## Task statement
Every line from the one with "destruct (Z.ltb_spec (s_profileSem" through the end of the records below should be restated word for word, and nothing outside that span.

- Opening Delimiter -

Lemma sound_recordAccess k : sound false (Cache.recordAccess k).
Proof.
  intros d s Hs. destruct (Cache.recordAccess_run k s) as (n1 & n2 & w & ->). cbn [fst snd].
  destruct (HK.RecordAccess k n1 n2 (s_hk s)) as [[b h]|] eqn:E; [|done]. apply HK.RecordAccess_stopped in E.
  destruct Hs as (Hc & H). split; [|done]. split; [|exact H]. cbn. by rewrite E.
Qed.

Lemma sound_Get loader k :
  (∀ load, loader = Some load → sound false (load k)) → sound false (Cache.Get loader k).
Proof.
  intros Hl. assert (Hdb : sound false (Cache.loadFromDB loader k)).
  { unfold Cache.loadFromDB, Cache.mc, Cache.l2TTL, Cache.l1TTL, Cache.l2Set, Cache.l1SetWithTTL, Cache.l1Wait.
    destruct loader as [load|]; [|sound]. specialize (Hl load eq_refl). sound. }
  pose proof (sound_update false) as Hu. pose proof sound_recordAccess as Ha.
  unfold Cache.Get, Cache.fromL3, Cache.loadWithLock, Cache.mc, Cache.l1TTL, Cache.l1SetWithTTL, Cache.l1Wait, Cache.l2Del. sound.
Qed.
Hint Resolve sound_Get : sound.

Lemma sound_Lock np key ttl wait : 0 <= wait → sound np (Lock.Lock key ttl wait).
Proof.
  intros Hw d s Hs. destruct (Lock.Lock_run key ttl wait s) as (w0 & w1 & token & _ & -> & Hd).
  destruct (Lock.lock_enough key token ttl wait (clk_now w0).1 (s <| s_w := w1 |>)) as (r & s' & E);
    [done|by rewrite s_w_set|].
  destruct (Lock.lock_loop_world (Lock.lock_fuel wait) key token ttl wait ((clk_now w0).1 + wait) (s <| s_w := w1 |>))
    as [w Ew]. rewrite E in Ew |- *. cbn in Ew. subst s'. done.
Qed.
Lemma sound_Unlock np key token : sound np (Lock.Unlock key token).
Proof. unfold Lock.Unlock. sound. Qed.
Hint Resolve sound_Unlock : sound.

Lemma sound_Send np ep ctx key v : sound np (Mq.Send ep ctx key v).
Proof. unfold Mq.Send, Mq.compensationLog. sound. Qed.
Lemma sound_SendAsync np ep ctx key e : sound np (Mq.SendAsync ep ctx key e).
Proof. unfold Mq.SendAsync. sound. Qed.
Lemma sound_SendToDLQ np ep ctx key v : sound np (Mq.SendToDLQ ep ctx key v).
Proof. unfold Mq.SendToDLQ. sound. Qed.
Lemma sound_Ping np ep : sound np (Mq.Ping ep).
Proof. unfold Mq.Ping. sound. Qed.
Hint Resolve sound_Send sound_SendAsync sound_SendToDLQ sound_Ping : sound.

Lemma sound_sendTask np ep tr key e : sound np (Mq.sendTask ep tr key e).
Proof. unfold Mq.sendTask. sound. Qed.

Lemma sound_IndexOrder np sc o : sound np (Es.IndexOrder sc o).
Proof. unfold Es.IndexOrder. sound. Qed.
Lemma sound_IndexUserProfile np sc p : sound np (Es.IndexUserProfile sc p).
Proof. unfold Es.IndexUserProfile. sound. Qed.
Lemma sound_SearchOrders np sc k p n : sound np (Es.SearchOrders sc k p n).
Proof. unfold Es.SearchOrders, Es.executeOrderSearch, Es.executeSearch. sound. Qed.
Lemma sound_SearchUsers np sc k p n : sound np (Es.SearchUsers sc k p n).
Proof. unfold Es.SearchUsers, Es.executeUserSearch, Es.executeSearch. sound. Qed.
Hint Resolve sound_IndexOrder sound_IndexUserProfile sound_SearchOrders sound_SearchUsers : sound.

(** ** The pools: a missing one makes its caller panic, unless it asked *)

Lemma sound_set_db np d rw : sound np (modify (Rwdb.set_db d rw)).
Proof.
  apply sound_modify. intros d' s (Hcb & Ho & Hp & Hb & Hf). destruct d; [|done].
  unfold ok, fields_ok. cbn. split; [done|]. split; [done|]. split; [done|]. split; [done|].
  eapply Forall_impl; [exact Hf|]. intros [] Ht; cbn in *; done.
Qed.
Hint Resolve sound_set_db : sound.

Lemma sound_nil_deref {A} : sound false (@Rwdb.nil_deref _ A).
Proof. apply sound_panic. Qed.
Hint Resolve sound_nil_deref : sound.

Lemma sound_Exec d q args : sound false (Rwdb.ExecContext d q args).
Proof. unfold Rwdb.ExecContext, Rwdb.on_db. sound. Qed.
Lemma sound_take_replica d : sound false (Rwdb.take_replica d).
Proof. unfold Rwdb.take_replica, Rwdb.on_db. sound. Qed.
Hint Resolve sound_Exec sound_take_replica : sound.
Lemma sound_QueryRow d q args : sound false (Rwdb.QueryRowContext d q args).
Proof. unfold Rwdb.QueryRowContext. sound. Qed.
Lemma sound_Query d q args : sound false (Rwdb.QueryContext d q args).
Proof. unfold Rwdb.QueryContext. sound. Qed.
Lemma sound_unavailable np d : sound np (Rwdb.unavailable d).
Proof. unfold Rwdb.unavailable. sound. Qed.
Hint Resolve sound_QueryRow sound_Query sound_unavailable : sound.

(** A statement behind the check cannot panic. *)
Lemma sound_guarded_exec np {A} d q args (a : M A) (k : error + (string + Z) → M A) :
  sound np a → (∀ r, sound np (k r)) →
  sound np (down ← Rwdb.unavailable d; if down : bool then a else r ← Rwdb.ExecContext d q args; k r).
Proof.
  intros Ha Hk d' s Hs. rewrite bind_run, Rwdb.unavailable_run.
  destruct (Rwdb.get_db d s) as [rw|] eqn:Ed; [|by apply Ha]. unfold Rwdb.IsNil.
  destruct (master rw) as [c|] eqn:Em; [|by apply Ha]. rewrite bind_run, (Rwdb.exec_run d q args s rw c) by done.
  by apply Hk.
Qed.

Lemma sound_FindByUserID np r id : sound np (Mongo.FindByUserID r id).
Proof. unfold Mongo.FindByUserID. sound. Qed.
Lemma sound_Upsert np r p : sound np (Mongo.Upsert r p).
Proof. unfold Mongo.Upsert. sound. Qed.
Hint Resolve sound_FindByUserID sound_Upsert : sound.

Lemma sound_loader mongoDB repo k : sound false (Loader.newDataLoader mongoDB repo k).
Proof. unfold Loader.newDataLoader. sound. Qed.

(** ** Accounts and reports *)

Lemma sound_get_user query what arg : sound false (Repo.get_user query what arg).
Proof. unfold Repo.get_user. sound. Qed.
Hint Resolve sound_get_user : sound.

Lemma sound_generateToken np svc uid name : sound np (Auth.generateToken svc uid name).
Proof. unfold Auth.generateToken. sound. Qed.
Hint Resolve sound_generateToken : sound.
Lemma sound_ParseToken np svc token : sound np (Auth.ParseToken svc token).
Proof. unfold Auth.ParseToken. sound. Qed.
Lemma sound_Register svc req : sound false (Auth.Register svc req).
Proof. unfold Auth.Register, Repo.GetByUsername, Repo.GetByEmail, Repo.InsertUser. sound. Qed.
Lemma sound_GetUserInfo uid : sound false (Auth.GetUserInfo uid).
Proof. unfold Auth.GetUserInfo, Repo.GetByID. sound. Qed.
Hint Resolve sound_ParseToken sound_Register sound_GetUserInfo : sound.

Lemma sound_GetDailyStats from to : sound false (Analytics.GetDailyStats from to).
Proof. unfold Analytics.GetDailyStats, PgRepo.GetDailyStats. sound. Qed.
Lemma sound_GetBehaviorSummary t : sound false (Analytics.GetBehaviorSummary t).
Proof. unfold Analytics.GetBehaviorSummary, PgRepo.GetBehaviorSummary. sound. Qed.
Hint Resolve sound_GetDailyStats sound_GetBehaviorSummary : sound.

(** A login starts a goroutine only after MySQL has answered. *)
Lemma sound_Login svc req : sound false (Auth.Login svc req).
Proof.
  intros d s Hs. unfold Auth.Login, Repo.GetByUsername. rewrite bind_run.
  destruct (sound_get_user Repo.select_by_username "username" (SStr (lr_Username req)) d s Hs) as [Hs1 He].
  destruct (Repo.get_user _ _ _ s) as [[r|e|] s1] eqn:E; cbn in Hs1, He |- *; [|done..].
  assert (Hdb : is_Some (s_mysql s1)).
  { unfold Repo.get_user, Rwdb.QueryRowContext, Rwdb.take_replica, Rwdb.on_db in E.
    rewrite !bind_run in E. unfold gets in E. cbn [Rwdb.get_db] in E.
    destruct (s_mysql s) as [rw|]; [|done]. destruct (Rwdb.replica rw) as [[c|] rw'].
    - rewrite !bind_run in E. unfold modify in E. rewrite ret_run, bind_run, world_run in E.
      destruct (sql_query_row _ _ _ _) as [[l| |e] w]; cbn [fst snd] in E; rewrite ret_run in E;
        repeat case_match; injection E as <- <-; by eexists.
    - rewrite !bind_run in E. done. }
  clear E He.
  destruct r as [e|[u|]]; [done| |done]. destruct (negb (u_Status u =? 1)); [done|]. destruct (negb (bcrypt_compare _ _)); [done|].
  rewrite bind_run, Auth.generateToken_run. destruct (jwt_sign _ _ _ _ _) as [e|token]; [done|].
  split; [|done]. destruct Hs1 as (Hcb & [Ho Ho'] & [Hp Hp'] & Hb & Hf). unfold ok, fields_ok. cbn.
  assert (Hc : ∀ f, f (TUpdateLastLogin (u_ID u)) = false → count f (s_tasks s1 ++ [TUpdateLastLogin (u_ID u)]) = count f (s_tasks s1)).
  { intros f Ef. unfold count. rewrite List.filter_app. cbn. rewrite Ef. by rewrite app_nil_r. }
  rewrite !Hc by done. split; [done|]. split; [done|]. split; [done|]. split; [done|].
  apply Forall_app. split; [done|]. by apply Forall_singleton.
Qed.
Hint Resolve sound_Login : sound.

(** ** Semaphores, buffers and the breaker *)

(** Taking a slot starts the goroutine that gives it back. *)
Lemma sound_indexOrder np o : so = true → sound np (OrderSvc.indexOrderToES o).
Proof.
  intros Hso d s Hs. unfold OrderSvc.indexOrderToES, go. rewrite bind_run. unfold gets.
  destruct (Z.ltb_spec (s_orderSem s) OrderSvc.esMaxConcurrency); [|done].
  rewrite bind_run. unfold modify. split; [|done]. destruct Hs as (Hcb & [Ho Ho'] & [Hp Hp'] & Hb & Hf).
  unfold ok, fields_ok. cbn. rewrite !count_snoc. cbn.
  split; [done|]. split; [lia|]. split; [lia|]. split; [done|].
  apply Forall_app. split; [done|]. by apply Forall_singleton.
Qed.

Lemma sound_indexProfile np p : sp = true → sound np (Profile.indexProfileToES p).
Proof.
  intros Hsp d s Hs. unfold Profile.indexProfileToES, go. rewrite bind_run. unfold gets.
  destruct (Z.ltb_spec (s_profileSem s) Profile.profileESMaxConcurrency); [|done].
  rewrite bind_run. unfold modify. split; [|done]. destruct Hs as (Hcb & [Ho Ho'] & [Hp Hp'] & Hb & Hf).
  unfold ok, fields_ok. cbn. rewrite !count_snoc. cbn.
  split; [done|]. split; [lia|]. split; [lia|]. split; [done|].
  apply Forall_app. split; [done|]. by apply Forall_singleton.
Qed.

- Closing Delimiter -

## Written answer
  destruct (Z.ltb_spec (s_profileSem s) Profile.profileESMaxConcurrency); [|done].
  rewrite bind_run. unfold modify. split; [|done]. destruct Hs as (Hcb & [Ho Ho'] & [Hp Hp'] & Hb & Hf).
  unfold ok, fields_ok. cbn. rewrite !count_snoc. cbn.
  split; [done|]. split; [lia|]. split; [lia|]. split; [done|].
  apply Forall_app. split; [done|]. by apply Forall_singleton.
Qed.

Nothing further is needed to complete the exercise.